◆ Description of the task: Write out the stretch of lines below that begins at the line with "Record ACCENTPOLICY : Set" and ends at the line with "(** The third", including both, exactly as given and nothing more.

◆ Stored data:
(** * TranslucentTB: the taskbar state machine of [main.cpp]

    A shallow embedding of the core of [src/TranslucentTB/main.cpp]: the
    appearance applier [SetWindowBlur], the handle refresh
    [RefreshHandles], the peek toggle [TogglePeek], the window visitor
    [EnumWindowsProcess], the tick [SetTaskbarBlur] and the shutdown
    sequence of [wWinMain].

    Machine integers are [Z] with the 32-bit wrap-around written out;
    [std::unordered_map] is stdpp's [gmap]; the process-wide [run] struct
    and the function-local statics are one record threaded through a small
    state-and-exception monad; calls that leave the process (messages sent
    to a window, the composition attribute call, [EnumWindows], the
    configuration save) are appended to a trace. *)

From Stdlib Require Import ZArith Lia List Bool.
From stdpp Require Import base option list gmap fin_maps.

Local Open Scope Z_scope.

(** ** 32-bit unsigned arithmetic, as C++ evaluates it on [uint32_t] *)

Module U32.

Definition modulus : Z := 2 ^ 32.

Definition wrap (x : Z) : Z := x mod modulus.

Definition add (x y : Z) : Z := wrap (x + y).

Definition shl (x n : Z) : Z := wrap (Z.shiftl x n).

Definition shr (x n : Z) : Z := Z.shiftr x n.

Definition in_range (x : Z) : Prop := 0 <= x < modulus.

End U32.

(** The byte of [c] that starts at bit [k]. *)
Definition lane (c k : Z) : Z := (c / 2 ^ k) mod 256.

(** The packed colour written [0xAARRGGBB] with [a], [r], [g], [b] for the
    four bytes, most significant first. *)
Definition packed (b3 b2 b1 b0 : Z) : Z :=
  b3 * 2 ^ 24 + b2 * 2 ^ 16 + b1 * 2 ^ 8 + b0.

Definition is_byte (x : Z) : Prop := 0 <= x < 256.

(** ** [swca] data *)

(** Modelled from the spec: the declaration of [swca::ACCENT] lives in
    [swcadata.hpp], which is missing; the constructors are the five accent
    kinds that [main.cpp] names (the glossary's closed enumeration
    normal / opaque / blurred / transparent-gradient / fluent). *)
Inductive ACCENT : Set :=
| ACCENT_NORMAL
| ACCENT_ENABLE_GRADIENT
| ACCENT_ENABLE_TRANSPARENTGRADIENT
| ACCENT_ENABLE_BLURBEHIND
| ACCENT_ENABLE_FLUENT.

#[global] Instance ACCENT_eq_dec : EqDecision ACCENT.
Proof. solve_decision. Defined.

(** Modelled from the spec: [swca::ACCENTPOLICY] is declared in
    [swcadata.hpp], which is missing. [main.cpp] initialises its four
    members in order and names the first [nAccentState] and the third
    [nColor], an unsigned 32-bit colour; the names of the other two are
    ours. *)
Record ACCENTPOLICY : Set := mkPolicy {
  nAccentState : ACCENT;
  nFlags : Z;
  nColor : Z;
  nAnimationId : Z
}.

#[global] Instance ACCENTPOLICY_eq_dec : EqDecision ACCENTPOLICY.
Proof. solve_decision. Defined.

(** The third initialiser of [policy] in [SetWindowBlur]:
    [(color & 0xFF00FF00) + ((color & 0x00FF0000) >> 16)
       + ((color & 0x000000FF) << 16)]. *)
Definition swap_red_blue (color : Z) : Z :=
  U32.add
    (U32.add (Z.land color 0xFF00FF00)
             (U32.shr (Z.land color 0x00FF0000) 16))
    (U32.shl (Z.land color 0x000000FF) 16).

(** [swca::ACCENTPOLICY policy = { appearance, 2, ..., 0 }]. *)
Definition initial_policy (appearance : ACCENT) (color : Z) : ACCENTPOLICY :=
  mkPolicy appearance 2 (swap_red_blue color) 0.

(** The [else if] branch of [SetWindowBlur]: with the fluent accent and a
    zero top byte, [policy.nColor = (0x01 << 24) + (policy.nColor & 0x00FFFFFF)]. *)
Definition fluent_fix (policy : ACCENTPOLICY) : ACCENTPOLICY :=
  if decide (nAccentState policy = ACCENT_ENABLE_FLUENT) then
    if U32.shr (nColor policy) 24 =? 0x00 then
      mkPolicy (nAccentState policy) (nFlags policy)
               (U32.add (Z.shiftl 0x01 24) (Z.land (nColor policy) 0x00FFFFFF))
               (nAnimationId policy)
    else policy
  else policy.

(** The policy that reaches [user32::SetWindowCompositionAttribute] when the
    accent is not [ACCENT_NORMAL]. *)
Definition wire_policy (appearance : ACCENT) (color : Z) : ACCENTPOLICY :=
  fluent_fix (initial_policy appearance color).

(** ** Data of [main.cpp] *)

(** A [Window] wraps an [HWND], an [HMONITOR] is a handle too: both are
    integers here, and [Window::NullWindow] is the null handle. *)
Abbreviation Window := Z (only parsing).
Abbreviation HMONITOR := Z (only parsing).

Definition NullWindow : Window := 0.

(** Show states that [main.cpp] compares [Window::state] with. *)
Definition SW_SHOWMINIMIZED : Z := 2.
Definition SW_MAXIMIZE : Z := 3.

Inductive MONITORSTATE : Set :=
| Normal
| WindowMaximised
| StartMenuOpen.

#[global] Instance MONITORSTATE_eq_dec : EqDecision MONITORSTATE.
Proof. solve_decision. Defined.

Inductive EXITREASON : Set :=
| NewInstance
| UserAction
| UserActionNoSave.

#[global] Instance EXITREASON_eq_dec : EqDecision EXITREASON.
Proof. solve_decision. Defined.

(** The configuration values that the core reads. The values can change
    between two ticks, so every function takes them as an argument. *)
Module Config.

(** Modelled from the spec: [Config::PEEK] is declared in [config.hpp],
    which is missing; the peek policy has the four values that
    [PEEK_BUTTON_MAP] of [main.cpp] lists. *)
Inductive PEEK : Set :=
| Enabled
| DynamicGenerous
| Dynamic
| Disabled.

#[global] Instance PEEK_eq_dec : EqDecision PEEK.
Proof. solve_decision. Defined.

(** The members of [Config] that [main.cpp] reads. *)
Record t : Set := mk {
  TASKBAR_APPEARANCE : ACCENT;
  TASKBAR_COLOR : Z;
  DYNAMIC_WS : bool;
  DYNAMIC_APPEARANCE : ACCENT;
  DYNAMIC_COLOR : Z;
  DYNAMIC_USE_REGULAR_COLOR : bool;
  DYNAMIC_REGULAR_ON_PEEK : bool;
  DYNAMIC_START : bool;
  PEEK_POLICY : PEEK;
  VERBOSE : bool
}.

End Config.

(** What the operating system answers during one tick: the top-level
    windows in the order [EnumWindows] visits them, the attributes of each
    window that [window.hpp], [blacklist.hpp] and [util.hpp] query, and the
    windows that [Window::Find] returns. *)
Record Desktop : Type := mkDesktop {
  (* user32::SetWindowCompositionAttribute is a non-null pointer *)
  swca_available : bool;
  top_level_windows : list Window;
  visible : Window -> bool;
  cloaked : Window -> bool;
  IsBlacklisted : Window -> bool;
  state : Window -> Z;
  on_current_desktop : Window -> bool;
  monitor : Window -> HMONITOR;
  (* the answer of isRealWindow(hwnd) *)
  isRealWindow : Window -> bool;
  IsStartVisible : bool;
  (* Window::Find(L"Windows.UI.Core.CoreWindow", L"Start") *)
  start_window : Window;
  (* Window::Find(L"Shell_TrayWnd") *)
  shell_tray : Window;
  (* what successive Window::Find(L"Shell_SecondaryTrayWnd", ...) return *)
  secondary_trays : list Window;
  (* the TrayShowDesktopButtonWClass child of TrayNotifyWnd of a taskbar *)
  peek_button : Window -> Window
}.

(** Calls that leave the process. *)
Inductive event : Set :=
| send_message_WM_THEMECHANGED (window : Window)
| SetWindowCompositionAttribute (window : Window) (policy : ACCENTPOLICY)
| SetWindowLong_EXSTYLE (window : Window) (layered : bool)
| SetLayeredWindowAttributes (window : Window) (alpha : Z)
| EnumWindows_call
| Config_Save
| Log_OutputMessage.

#[global] Instance event_eq_dec : EqDecision event.
Proof. solve_decision. Defined.

(** Entries into the functions of the core, in call order. *)
Inductive call : Set :=
| call_SetWindowBlur (window : Window) (appearance : ACCENT) (color : Z)
| call_TogglePeek (status : bool)
| call_EnumWindowsProcess (hWnd : Window)
| call_RefreshHandles.

#[global] Instance call_eq_dec : EqDecision call.
Proof. solve_decision. Defined.

(** The [run] struct, the function-local statics ([is_normal] of
    [SetWindowBlur], [cached_peek] and [cached_taskbar] of [TogglePeek],
    [counter] of [SetTaskbarBlur]) and the two logs. [cached_taskbar] is
    [None] until the first call of [TogglePeek] initialises it. *)
Record Sys : Type := mkSys {
  exit_reason : EXITREASON;
  main_taskbar : Window;
  taskbars : gmap Z (Z * MONITORSTATE);
  should_show_peek : bool;
  is_running : bool;
  peek_active : bool;
  is_normal : gmap Z bool;
  cached_peek : bool;
  cached_taskbar : option Window;
  counter : Z;
  trace : list event;
  calls : list call
}.

(** The state of the process when [wWinMain] starts. *)
Definition initial_Sys : Sys :=
  mkSys UserAction NullWindow ∅ true true false ∅ true None 10 [] [].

◆ Problem solution:
Record ACCENTPOLICY : Set := mkPolicy {
  nAccentState : ACCENT;
  nFlags : Z;
  nColor : Z;
  nAnimationId : Z
}.

#[global] Instance ACCENTPOLICY_eq_dec : EqDecision ACCENTPOLICY.
Proof. solve_decision. Defined.

(** The third initialiser of [policy] in [SetWindowBlur]:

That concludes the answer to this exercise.